Y.A.: No, I’m not that organised. I usually have an idea, lots of ideas. And I’m not sitting. I’m moving and scribbling notes and doing housework or sewing or driving somewhere. Sometimes I get the gift of an opening sentence and that determines the way the whole piece sounds. That is all I know at that point. I know how it will sound. So I hold on to that. I usually spend many weeks and months moving the words around in my head like a puzzle. Putting parts in and taking parts out. Repeating sentences to myself. I don’t have essays worked out before I write them. I can’t remember one time that the essay has not come piecemeal. I can write a paragraph and not move past that paragraph for a few weeks. If I get stuck, and I get stuck all the time, I leave it and go and do something else. Work on something else. Sleeping on work helps. Looming deadlines too. It isn’t the pressure because I hate pressure, rather, that extra motivation to commit. I have pieces I have been working on for years. If they don’t sound right, then I can’t present them. I can’t force structure, and that puts a question mark against its significance. It means that I must be thinking about words constantly and must document the fragments to make up for the inability to force structure. I never mentally switch off from the writing process. I find that time, the passage of it, is a wonderful tool in writing a good essay. In smoothing those maddening kinks out. And they can drive you mad. You’ll be knocking your head against an idea for months and it won’t move. In its own time, it will shift effortlessly and you’ll sit and pour out. That amazes me and helps me trust some of the aspects of the craft to unpredictable insights arriving when they want. The back-burner work, the cogitation that we disregard as unstructured is probably more than 50% of the work. It seems the more time you give the words, the fatter they become.

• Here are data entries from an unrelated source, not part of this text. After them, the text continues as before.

(* ===== verification/Ast.v ===== *)
(** * Ast: the syntax tree

    The nodes of [src/src/ast]: [type_expr.h], [expr.h], [stmt.h], [ast.h] and
    [ident.h], with the functions that make them.  A node is a value: the parser
    never changes one that it handed on, except the few fields it sets right
    after making it.  A tagged union is an inductive type with the enumerators
    as constructors, each with the members of its case; a pointer that may be
    null is an option; the arrays of [GAB_MAX_TYPE_PARAMS] elements with a count
    are lists. *)

From S2P Require Import Prelude Types Mir Diagnostics Strings.

(** ** Identifiers *)

Record ASTIdent := MkASTIdent { ident_name : nat; ident_span : Span }.

(** Interns the name; [None] as in [string_from_ref]. *)
Definition ast_ident_create (strings : StringPool) (span : Span) (name : StringRef) : option (StringPool * ASTIdent) :=
  '(strings, string) ← string_from_ref strings name; Some (strings, MkASTIdent string span).

(** ** Type expressions *)

#[warnings="-register-all"]
Inductive TypeExpr :=
  | TYPE_EXPR_NAME (name : ASTIdent) (qualifier : option ASTIdent)
  | TYPE_EXPR_RAW (inner : TypeExpr)
  | TYPE_EXPR_REF (inner : TypeExpr)
  | TYPE_EXPR_CONST (constant : Z)
  | TYPE_EXPR_APPLY (base : TypeExpr) (args : list TypeExpr).

Definition type_expr_name (name : ASTIdent) : TypeExpr := TYPE_EXPR_NAME name None.
Definition type_expr_qualified (qualifier name : ASTIdent) : TypeExpr := TYPE_EXPR_NAME name (Some qualifier).
(** [kind] is [TYPE_EXPR_RAW] or [TYPE_EXPR_REF]. *)
Definition type_expr_indirect (kind : TypeExpr -> TypeExpr) (inner : TypeExpr) : TypeExpr := kind inner.
Definition type_expr_apply (base : TypeExpr) : TypeExpr := TYPE_EXPR_APPLY base [].
Definition type_expr_const (value : Z) : TypeExpr := TYPE_EXPR_CONST value.

(** ** Expressions *)

Inductive Literal :=
  | LITERAL_INT (value : Z)
  | LITERAL_FLOAT (value : f32)
  | LITERAL_BOOL (value : bool)
  | LITERAL_STRING (value : nat).

Definition literal_type_kind (literal : Literal) : TypeKind :=
  match literal with
  | LITERAL_FLOAT _ => TYPE_F32
  | LITERAL_BOOL _ => TYPE_BOOL
  | LITERAL_STRING _ => TYPE_STR
  | LITERAL_INT _ => TYPE_I32
  end.

Inductive BinOp :=
  | BIN_OP_ADD | BIN_OP_SUB | BIN_OP_MUL | BIN_OP_DIV | BIN_OP_MOD
  | BIN_OP_LESS | BIN_OP_GREATER | BIN_OP_EQUAL | BIN_OP_NEQUAL | BIN_OP_LEQUAL | BIN_OP_GEQUAL
  | BIN_OP_AND | BIN_OP_OR.

#[export] Instance BinOp_eq_dec : EqDecision BinOp.
Proof. solve_decision. Defined.

#[warnings="-register-all"]
Inductive ASTExpr :=
  | EXPR_LITERAL (span : Span) (lit : Literal)
  | EXPR_BIN_OP (span : Span) (left right : ASTExpr) (op : BinOp)
  | EXPR_NAME (span : Span) (name : ASTIdent) (owner_type_expr : option TypeExpr)
  | EXPR_QUALIFIED (span : Span) (qualifier name : ASTIdent) (owner_type_expr : option TypeExpr)
  | EXPR_CALL (span : Span) (target : ASTExpr) (args : list ASTExpr)
  | EXPR_FIELD (span : Span) (target : ASTExpr) (name : ASTIdent)
  | EXPR_ADDR_OF (span : Span) (target : ASTExpr)
  | EXPR_DEREF (span : Span) (target : ASTExpr)
  | EXPR_NEG (span : Span) (target : ASTExpr)
  | EXPR_NOT (span : Span) (target : ASTExpr)
  | EXPR_CAST (span : Span) (type_expr : TypeExpr)
  | EXPR_BUILTIN (span : Span) (name : ASTIdent) (type_expr : option TypeExpr)
  | EXPR_INDEX (span : Span) (target index : ASTExpr)
  | EXPR_ARRAY_LIT (span : Span) (elements : list ASTExpr)
  | EXPR_STRUCT_LIT (span : Span) (type_expr : TypeExpr) (fields : list (ASTIdent * ASTExpr)).

(** [ASTFieldInit] is the pair of a name and a value. *)
Definition ASTFieldInit : Type := ASTIdent * ASTExpr.

Definition expr_span (e : ASTExpr) : Span :=
  match e with
  | EXPR_LITERAL span _ | EXPR_BIN_OP span _ _ _ | EXPR_NAME span _ _ | EXPR_QUALIFIED span _ _ _
  | EXPR_CALL span _ _ | EXPR_FIELD span _ _ | EXPR_ADDR_OF span _ | EXPR_DEREF span _ | EXPR_NEG span _
  | EXPR_NOT span _ | EXPR_CAST span _ | EXPR_BUILTIN span _ _ | EXPR_INDEX span _ _ | EXPR_ARRAY_LIT span _
  | EXPR_STRUCT_LIT span _ _ => span
  end.

Definition ast_literal_expr_create (span : Span) (value : Literal) : ASTExpr := EXPR_LITERAL span value.
Definition ast_bin_op_expr_create (span : Span) (left : ASTExpr) (op : BinOp) (right : ASTExpr) : ASTExpr :=
  EXPR_BIN_OP span left right op.
Definition ast_name_expr_create (span : Span) (name : ASTIdent) : ASTExpr := EXPR_NAME span name None.
Definition ast_qualified_expr_create (span : Span) (qualifier name : ASTIdent) (owner_type_expr : option TypeExpr) : ASTExpr :=
  EXPR_QUALIFIED span qualifier name owner_type_expr.
Definition ast_builtin_expr_create (span : Span) (name : ASTIdent) (type_expr : option TypeExpr) : ASTExpr :=
  EXPR_BUILTIN span name type_expr.
Definition ast_call_expr_create (span : Span) (target : ASTExpr) (args : list ASTExpr) : ASTExpr := EXPR_CALL span target args.
Definition ast_field_expr_create (span : Span) (target : ASTExpr) (name : ASTIdent) : ASTExpr := EXPR_FIELD span target name.
Definition ast_addr_of_expr_create (span : Span) (target : ASTExpr) : ASTExpr := EXPR_ADDR_OF span target.
Definition ast_deref_expr_create (span : Span) (target : ASTExpr) : ASTExpr := EXPR_DEREF span target.
Definition ast_neg_expr_create (span : Span) (target : ASTExpr) : ASTExpr := EXPR_NEG span target.
Definition ast_not_expr_create (span : Span) (target : ASTExpr) : ASTExpr := EXPR_NOT span target.
Definition ast_cast_expr_create (span : Span) (type_expr : TypeExpr) : ASTExpr := EXPR_CAST span type_expr.
Definition ast_array_lit_expr_create (span : Span) (elements : list ASTExpr) : ASTExpr := EXPR_ARRAY_LIT span elements.
Definition ast_struct_lit_expr_create (span : Span) (type_expr : TypeExpr) (fields : list ASTFieldInit) : ASTExpr :=
  EXPR_STRUCT_LIT span type_expr fields.
Definition ast_index_expr_create (span : Span) (target index : ASTExpr) : ASTExpr := EXPR_INDEX span target index.

(** ** Statements *)

Record ASTField := MkASTField { field_ident : ASTIdent; field_type_expr : TypeExpr }.

Definition ast_field_create (name : ASTIdent) (type_expr : TypeExpr) : ASTField := MkASTField name type_expr.

(** The flags of [FuncSyntax]. *)
Definition FUNC_SYN_NONE : N := 0.
Definition FUNC_SYN_INTRINSIC : N := 1.
Definition FUNC_SYN_EXTERN : N := 2.
Definition FUNC_SYN_FOREIGN : N := 4.
Definition FUNC_SYN_CALLER : N := 8.

(** A type parameter and its bound. *)
Abbreviation ASTTypeParam := (ASTIdent * option TypeExpr)%type.

(** [Stmt] is the type of statements, which the body is. *)
Record ASTFuncDecl (Stmt : Type) := MkASTFuncDecl {
  func_ident : ASTIdent;
  func_owner : option TypeExpr;
  func_return_type : option TypeExpr;
  func_params : list ASTField;
  func_body : option Stmt;
  func_type_params : list ASTTypeParam;
  func_syntax : N;
}.
Arguments MkASTFuncDecl {Stmt}.
Arguments func_ident {Stmt}.
Arguments func_owner {Stmt}.
Arguments func_return_type {Stmt}.
Arguments func_params {Stmt}.
Arguments func_body {Stmt}.
Arguments func_type_params {Stmt}.
Arguments func_syntax {Stmt}.

#[warnings="-register-all"]
Inductive ASTStmt :=
  | STMT_EXPR (span : Span) (value : ASTExpr)
  | STMT_VAR_DECL (span : Span) (name : ASTIdent) (type_expr : option TypeExpr) (initializer : option ASTExpr)
  | STMT_FUNC_DECL (span : Span) (decl : ASTFuncDecl ASTStmt)
  | STMT_STRUCT_DECL (span : Span) (name : ASTIdent) (fields : list ASTField) (params : list ASTIdent) (intrinsic : bool)
  | STMT_IMPL (span : Span) (type : TypeExpr) (members : list ASTStmt) (interface_name : option ASTIdent)
      (interface_args : list TypeExpr) (params : list ASTTypeParam)
  | STMT_INTERFACE_DECL (span : Span) (name : ASTIdent) (members : list ASTStmt) (params : list ASTIdent)
  | STMT_ASSIGN (span : Span) (target value : ASTExpr)
  | STMT_COMPOUND_ASSIGN (span : Span) (target value : ASTExpr) (op : BinOp)
  | STMT_BLOCK (span : Span) (list : list ASTStmt)
  | STMT_IF (span : Span) (condition : ASTExpr) (then_block : ASTStmt) (else_block : option ASTStmt)
  | STMT_FOR (span : Span) (init : option ASTStmt) (condition : option ASTExpr) (post : option ASTStmt) (body : ASTStmt)
  | STMT_JUMP (span : Span) (is_break : bool)
  | STMT_RETURN (span : Span) (result : ASTExpr).

Definition stmt_span (s : ASTStmt) : Span :=
  match s with
  | STMT_EXPR span _ | STMT_VAR_DECL span _ _ _ | STMT_FUNC_DECL span _ | STMT_STRUCT_DECL span _ _ _ _
  | STMT_IMPL span _ _ _ _ _ | STMT_INTERFACE_DECL span _ _ _ | STMT_ASSIGN span _ _ | STMT_COMPOUND_ASSIGN span _ _ _
  | STMT_BLOCK span _ | STMT_IF span _ _ _ | STMT_FOR span _ _ _ _ | STMT_JUMP span _ | STMT_RETURN span _ => span
  end.

Definition ast_expr_stmt_create (span : Span) (value : ASTExpr) : ASTStmt := STMT_EXPR span value.
Definition ast_var_decl_stmt_create (span : Span) (name : ASTIdent) (type_expr : option TypeExpr) (initializer : option ASTExpr) : ASTStmt :=
  STMT_VAR_DECL span name type_expr initializer.
Definition ast_func_decl_stmt_create (name : ASTIdent) (return_type : option TypeExpr) (params : list ASTField)
    (body : option ASTStmt) : ASTFuncDecl ASTStmt :=
  MkASTFuncDecl name None return_type params body [] FUNC_SYN_NONE.
Definition ast_struct_decl_stmt_create (span : Span) (name : ASTIdent) (params : list ASTIdent) (fields : list ASTField)
    (intrinsic : bool) : ASTStmt :=
  STMT_STRUCT_DECL span name fields params intrinsic.
(** The interface and the parameters of the block are set by its only caller. *)
Definition ast_impl_stmt_create (span : Span) (type : TypeExpr) (members : list ASTStmt) (interface_name : option ASTIdent)
    (interface_args : list TypeExpr) (params : list ASTTypeParam) : ASTStmt :=
  STMT_IMPL span type members interface_name interface_args params.
Definition ast_interface_decl_stmt_create (span : Span) (name : ASTIdent) (members : list ASTStmt) (params : list ASTIdent) : ASTStmt :=
  STMT_INTERFACE_DECL span name members params.
Definition ast_assign_stmt_create (span : Span) (target value : ASTExpr) : ASTStmt := STMT_ASSIGN span target value.
Definition ast_compound_assign_stmt_create (span : Span) (target : ASTExpr) (op : BinOp) (value : ASTExpr) : ASTStmt :=
  STMT_COMPOUND_ASSIGN span target value op.
Definition ast_if_stmt_create (span : Span) (condition : ASTExpr) (then_block : ASTStmt) (else_block : option ASTStmt) : ASTStmt :=
  STMT_IF span condition then_block else_block.
Definition ast_for_stmt_create (span : Span) (init : option ASTStmt) (condition : option ASTExpr) (post : option ASTStmt)
    (body : ASTStmt) : ASTStmt :=
  STMT_FOR span init condition post body.
Definition ast_jump_stmt_create (span : Span) (is_break : bool) : ASTStmt := STMT_JUMP span is_break.
Definition ast_block_stmt_create (span : Span) (list : list ASTStmt) : ASTStmt := STMT_BLOCK span list.
Definition ast_return_stmt_create (span : Span) (result : ASTExpr) : ASTStmt := STMT_RETURN span result.

(** ** Files and modules *)

(** An [ASTImport] is the name it imports. *)
Record ASTFile := MkASTFile { file_statements : list ASTStmt; file_imports : list ASTIdent; file_module_name : option ASTIdent }.
Record ASTModule := MkASTModule { module_files : list ASTFile; module_name : option ASTIdent }.

Definition ast_module_create : ASTModule := MkASTModule [] None.
Definition ast_file_create : ASTFile := MkASTFile [] [] None.
Definition ast_module_add_file (module : ASTModule) (file : ASTFile) : ASTModule :=
  MkASTModule (module_files module ++ [file]) (module_name module).
Definition ast_file_add_statement (file : ASTFile) (stmt : ASTStmt) : ASTFile :=
  MkASTFile (file_statements file ++ [stmt]) (file_imports file) (file_module_name file).

(** The statements of the first file, which is made when there is none. *)
Definition ast_module_statements (module : ASTModule) : ASTModule * list ASTStmt :=
  let module := match module_files module with [] => ast_module_add_file module ast_file_create | _ => module end in
  (module, match module_files module with file :: _ => file_statements file | [] => [] end).
(* ===== verification/Lower.v ===== *)
(** * Lower: from the tree to the MIR

    [src/src/mir/mir_lower.c].  The [Lowering] is a state the functions thread;
    what they only read (the facts, the symbols, the functions) is the context.
    A node is given with its pointer, which is its path.

    A computation that is [Stuck] has failed an [assert], dereferenced a null
    pointer, or asked about a type whose answer never comes; one that is
    [OutOfFuel] has called more deeply than its fuel.  The functions the code
    declares before it defines them call each other through [Recursion], which
    [lower_at] ties at each fuel. *)

From S2P Require Import Prelude Types Mir Decl HashMap Ast Facts Registry RegistryTypes RegistryState Scopes.

(** ** The state *)

Record Lowering := MkLowering {
  lw_ir : MIRFunction;
  lw_block : nat;
  lw_types : TypeRegistry;
  lw_locals : list (SymbolPtr * MIRValueId);
  lw_temp_slots : list MIRValueId;
  lw_break : MIRBlockId;
  lw_continue : MIRBlockId;
  lw_floor : nat;
  lw_constants : gmap MIRValueId Constant;
  lw_caller : MIRValueId;
}.

Definition with_ir (s : Lowering) (ir : MIRFunction) : Lowering :=
  MkLowering ir (lw_block s) (lw_types s) (lw_locals s) (lw_temp_slots s) (lw_break s) (lw_continue s) (lw_floor s) (lw_constants s) (lw_caller s).
Definition with_block (s : Lowering) (block : nat) : Lowering :=
  MkLowering (lw_ir s) block (lw_types s) (lw_locals s) (lw_temp_slots s) (lw_break s) (lw_continue s) (lw_floor s) (lw_constants s) (lw_caller s).
Definition with_registry (s : Lowering) (types : TypeRegistry) : Lowering :=
  MkLowering (lw_ir s) (lw_block s) types (lw_locals s) (lw_temp_slots s) (lw_break s) (lw_continue s) (lw_floor s) (lw_constants s) (lw_caller s).
Definition with_locals (s : Lowering) (locals : list (SymbolPtr * MIRValueId)) : Lowering :=
  MkLowering (lw_ir s) (lw_block s) (lw_types s) locals (lw_temp_slots s) (lw_break s) (lw_continue s) (lw_floor s) (lw_constants s) (lw_caller s).
Definition with_temp_slots (s : Lowering) (slots : list MIRValueId) : Lowering :=
  MkLowering (lw_ir s) (lw_block s) (lw_types s) (lw_locals s) slots (lw_break s) (lw_continue s) (lw_floor s) (lw_constants s) (lw_caller s).
Definition with_targets (s : Lowering) (break continue : MIRBlockId) (floor : nat) : Lowering :=
  MkLowering (lw_ir s) (lw_block s) (lw_types s) (lw_locals s) (lw_temp_slots s) break continue floor (lw_constants s) (lw_caller s).
Definition with_constants (s : Lowering) (constants : gmap MIRValueId Constant) : Lowering :=
  MkLowering (lw_ir s) (lw_block s) (lw_types s) (lw_locals s) (lw_temp_slots s) (lw_break s) (lw_continue s) (lw_floor s) constants (lw_caller s).

Inductive Res (A : Type) :=
  | Done (s : Lowering) (a : A)
  | Stuck
  | OutOfFuel.
Arguments Done {A}.
Arguments Stuck {A}.
Arguments OutOfFuel {A}.

Definition Lower (A : Type) : Type := Lowering -> Res A.

#[export] Instance Lower_ret : MRet Lower := fun A a s => Done s a.
#[export] Instance Lower_bind : MBind Lower := fun A B f m s =>
  match m s with Done s a => f a s | Stuck => Stuck | OutOfFuel => OutOfFuel end.

Definition and_then {A B} (m : Lower A) (f : A -> Lower B) : Lower B := m ≫= f.

Definition stuck {A} : Lower A := fun _ => Stuck.
Definition get : Lower Lowering := fun s => Done s s.
Definition put (s : Lowering) : Lower unit := fun _ => Done s tt.
Definition modify (f : Lowering -> Lowering) : Lower unit := fun s => Done (f s) tt.
Definition ask {A} (o : option A) : Lower A := fun s => match o with Some a => Done s a | None => Stuck end.

(** [for (i = 0; i < l.size; i++)] *)
Section for_each.
Context {A B : Type} (f : nat -> A -> Lower B).
Fixpoint for_each (i : nat) (l : list A) : Lower (list B) :=
  match l with
  | [] => mret []
  | a :: l => b ← f i a; bs ← for_each (S i) l; mret (b :: bs)
  end.
End for_each.

(** The functions declared before their definitions. *)
Record Recursion := MkRecursion {
  rec_expr : NodePtr -> ASTExpr -> Lower MIRValueId;
  rec_place : NodePtr -> ASTExpr -> Lower Place;
  rec_call : NodePtr -> ASTExpr -> Lower MIRValueId;
  rec_struct_lit_into : NodePtr -> ASTExpr -> Place -> Lower unit;
}.

(** An instruction; the members left out are zero. *)
Definition plain_inst (o : MIROp) (type : TypePtr) (result : MIRValueId) (l : list MIROperand) (p : MIRPayload) (span : Span) : MIRInst :=
  MkInst o type result l p None span.

Definition no_payload : MIRPayload := payload_constant zero_constant.
Definition at_place (place : Place) : MIRPayload := payload_place place READ_COPY 0.

Definition is_call_of_builtin (expr : ASTExpr) : bool :=
  match expr with EXPR_CALL _ (EXPR_BUILTIN _ _ _) _ => true | _ => false end.
(* ===== verification/LowerShape.v ===== *)
(** * LowerShape: what lowering makes of a function it can lower

    When the facts about a function are what lowering needs ([lowerable],
    [lowerable_stmt], [lowerable_function]) and nothing follows a statement that
    leaves its block ([tail_jumps]), lowering ends, no assertion of it fails, and the
    blocks it leaves are basic blocks: each ends in its one terminator, whose
    targets exist.  Two of these the resolver does not see to, and [LowerLimits]
    shows what becomes of a program without them: that nothing follows a [return],
    a [break] or a [continue], and that only places are adjusted. *)

From S2P Require Import Prelude Types Mir Liveness Decl HashMap Ast Facts Registry RegistryTypes RegistryState Containers Scopes Lower.

(** ** Blocks *)

Definition open_block (b : MIRBlock) : Prop := Forall (fun inst => mir_op_is_terminator (op inst) = false) (insts b).

(** One terminator, at the end, to blocks among the first [n]. *)
Definition closed_block (n : nat) (b : MIRBlock) : Prop :=
  exists pre terminator, insts b = pre ++ [terminator] /\ open_block (set_insts b pre) /\
    mir_op_is_terminator (op terminator) = true /\ Forall (fun id => N.to_nat id < n) (mir_block_successors b).

Inductive Ending := Open | Closed | Either.

Definition ends_as (e : Ending) (n : nat) (b : MIRBlock) : Prop :=
  match e with Open => open_block b | Closed => closed_block n b | Either => open_block b \/ closed_block n b end.

Lemma closed_block_le n n' b : closed_block n b -> n <= n' -> closed_block n' b.
Proof.
  intros (pre & t & ? & ? & ? & Hs) Hle. exists pre, t. split_and!; try done. eapply Forall_impl; [exact Hs|]. cbn beta. intros; lia.
Qed.

Lemma ends_as_le e n n' b : ends_as e n b -> n <= n' -> ends_as e n' b.
Proof. destruct e; cbn; [done|by eauto using closed_block_le|]. intros [|]; eauto using closed_block_le. Qed.

Lemma ends_as_either e n b : ends_as e n b -> ends_as Either n b.
Proof. destruct e; cbn; tauto. Qed.

Lemma open_not_terminated b : open_block b -> mir_block_is_terminated b = false.
Proof.
  unfold open_block, mir_block_is_terminated. destruct (last (insts b)) as [inst|] eqn:Hl; [|done].
  apply last_Some in Hl as [l ->]. by intros [_ [H _]%Forall_cons]%Forall_app.
Qed.

Lemma closed_terminated n b : closed_block n b -> mir_block_is_terminated b = true.
Proof. intros (pre & t & Hi & _ & Ht & _). unfold mir_block_is_terminated. by rewrite Hi, last_snoc. Qed.

Lemma open_snoc b inst : open_block b -> mir_op_is_terminator (op inst) = false -> open_block (set_insts b (insts b ++ [inst])).
Proof. intros Hb Hi. apply Forall_app. split; [done|]. by apply Forall_singleton. Qed.

Lemma closed_snoc n b inst : open_block b -> mir_op_is_terminator (op inst) = true ->
  Forall (fun id => N.to_nat id < n) (mir_block_successors (MkBlock 0 [inst])) ->
  closed_block n (set_insts b (insts b ++ [inst])).
Proof.
  intros Hb Ht Hs. exists (insts b), inst. split_and!; [done|by destruct b|done|].
  unfold mir_block_successors, mir_block_is_terminated in *. cbn [insts set_insts last] in *. by rewrite last_snoc.
Qed.

Create HintDb lower.

(** Blocks made and then entered are no longer pending. *)
Lemma entered_two (P : gset nat) a b : a ∉ P -> b ∉ {[a]} ∪ P -> ({[b]} ∪ ({[a]} ∪ P)) ∖ {[a]} ∖ {[b]} = P.
Proof. set_solver. Qed.
Lemma entered_three (P : gset nat) a b c : a ∉ P -> b ∉ {[a]} ∪ P -> c ∉ {[b]} ∪ ({[a]} ∪ P) ->
  ({[c]} ∪ ({[b]} ∪ ({[a]} ∪ P))) ∖ {[a]} ∖ {[c]} ∖ {[b]} = P.
Proof. set_solver. Qed.
Lemma entered_four (P : gset nat) a b c d : a ∉ P -> b ∉ {[a]} ∪ P -> c ∉ {[b]} ∪ ({[a]} ∪ P) -> d ∉ {[c]} ∪ ({[b]} ∪ ({[a]} ∪ P)) ->
  ({[d]} ∪ ({[c]} ∪ ({[b]} ∪ ({[a]} ∪ P)))) ∖ {[a]} ∖ {[b]} ∖ {[c]} ∖ {[d]} = P.
Proof. set_solver. Qed.

(** ** The statements that leave their block *)

Fixpoint last_of (f : ASTStmt -> bool) (l : list ASTStmt) : bool :=
  match l with [] => false | [s] => f s | _ :: l => last_of f l end.

(** Whether a statement may end its block: a return, a break, a continue, or a
    block that ends in one. *)
Fixpoint jumps (stmt : ASTStmt) : bool :=
  match stmt with
  | STMT_JUMP _ _ | STMT_RETURN _ _ => true
  | STMT_BLOCK _ l => last_of jumps l
  | _ => false
  end.

Fixpoint all_but_last (f g : ASTStmt -> bool) (l : list ASTStmt) : bool :=
  match l with [] => true | [s] => f s | s :: l => f s && negb (g s) && all_but_last f g l end.

(** Nothing follows such a statement in its block. *)
Fixpoint tail_jumps (stmt : ASTStmt) : bool :=
  match stmt with
  | STMT_BLOCK _ l => all_but_last tail_jumps jumps l
  | STMT_IF _ _ then_block else_block =>
      tail_jumps then_block && (match else_block with Some s => tail_jumps s | None => true end)
  | STMT_FOR _ init _ post body =>
      (match init with Some s => tail_jumps s && negb (jumps s) | None => true end) &&
      (match post with Some s => tail_jumps s | None => true end) && tail_jumps body
  | _ => true
  end.

(** Induction over the statements a function body is made of. *)
Lemma stmt_nested_ind (P : ASTStmt -> Prop) :
  (forall span l, Forall P l -> P (STMT_BLOCK span l)) ->
  (forall span c t e, P t -> (forall s, e = Some s -> P s) -> P (STMT_IF span c t e)) ->
  (forall span i c p b, (forall s, i = Some s -> P s) -> (forall s, p = Some s -> P s) -> P b -> P (STMT_FOR span i c p b)) ->
  (forall s, (match s with STMT_BLOCK _ _ | STMT_IF _ _ _ _ | STMT_FOR _ _ _ _ _ => False | _ => True end) -> P s) ->
  forall s, P s.
Proof.
  intros Hblock Hif Hfor Hother. fix IH 1. intros s.
  destruct s as [| | | | | | | |span l|span c t e|span i c p b| |]; try (apply Hother; exact I).
  - apply Hblock. induction l as [|x l IHl]; constructor; [apply IH|exact IHl].
  - apply Hif; [apply IH|]. destruct e as [x|]; [intros ? [= <-]; apply IH|discriminate].
  - apply Hfor; [| |apply IH]; [destruct i as [x|]|destruct p as [x|]]; first [discriminate|intros ? [= <-]; apply IH].
Qed.

(** ** Heights *)

Fixpoint height (e : ASTExpr) : nat :=
  S (match e with
     | EXPR_BIN_OP _ l r _ => Nat.max (height l) (height r)
     | EXPR_CALL _ target l => Nat.max (height target) (foldr (fun e n => Nat.max (height e) n) 0 l)
     | EXPR_FIELD _ t _ | EXPR_ADDR_OF _ t | EXPR_DEREF _ t | EXPR_NEG _ t | EXPR_NOT _ t => height t
     | EXPR_INDEX _ t i => Nat.max (height t) (height i)
     | EXPR_ARRAY_LIT _ l => foldr (fun e n => Nat.max (height e) n) 0 l
     | EXPR_STRUCT_LIT _ _ l => foldr (fun f n => Nat.max (height f.2) n) 0 l
     | EXPR_LITERAL _ _ | EXPR_NAME _ _ _ | EXPR_QUALIFIED _ _ _ _ | EXPR_CAST _ _ | EXPR_BUILTIN _ _ _ => 0
     end).

Lemma height_in {A} (h : A -> nat) (l : list A) i a : l !! i = Some a -> h a <= foldr (fun a n => Nat.max (h a) n) 0 l.
Proof. revert i. induction l as [|b l IH]; intros [|i]; cbn; [done|done|intros [= ->]; lia|]. intros Hi. pose proof (IH i Hi). lia. Qed.

(** The expressions a place is made of. *)
Definition is_place (e : ASTExpr) : bool :=
  match e with EXPR_NAME _ _ _ | EXPR_FIELD _ _ _ | EXPR_DEREF _ _ | EXPR_INDEX _ _ _ => true | _ => false end.

Fixpoint all_from {A} (f : nat -> A -> bool) (i : nat) (l : list A) : bool :=
  match l with [] => true | a :: l => f i a && all_from f (S i) l end.

Lemma all_from_lookup {A} (f : nat -> A -> bool) l : forall i k a, all_from f i l = true -> l !! k = Some a -> f (i + k) a = true.
Proof.
  induction l as [|b l IH]; intros i [|k] a; cbn; try done.
  - intros [H _]%andb_true_iff [= <-]. by rewrite Nat.add_0_r.
  - intros [_ H]%andb_true_iff Hk. rewrite Nat.add_succ_r. by apply (IH (S i)).
Qed.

S.N.: Does self-doubt ever affect your writing process?
Y.A.: All the time. Every day.
S.N.: You have a degree in law and a master’s in legal aspects of Maritime Affairs and International Transport. Do you practice law?
Y.A.: I have never practiced law. And I never will.
S.N.: What should we expect your next book be about?
My next book is a compilation of essays previously published in the Chimurenga Chronic plus a few new ones. On snobbery in the Nigerian use of the English Language, Nigerian Feminism; Identity, Immigration, Pentecostal Christianity—on a form of domestic violence that involves the denial of access to words, written ones, validating ones, basic articulated ones. The essays represent a 12 year journey from the first article on Men of God. That one that started it all.
Yemisi Aribisala’s first essay collection on Nigerian food & culinary culture was published by Cassava Republic Press Abuja/London in October 2016. Longthroat Memoirs Soups, Sex & Nigerian Tastebuds tells the story of culture through the belly & digs into the core of the Nigerian psyche. Her book won the John Avery Award in the prestigious Andre Simone Memorial Fund Food & Drink Book Awards 2016. Her second book of essays on Nigerian feminism, pentecostal christianity, migration, identity, the political, philosophical and personal of Nigerian contemporary life will be published this year by Chimurenga, Cape Town, South Africa.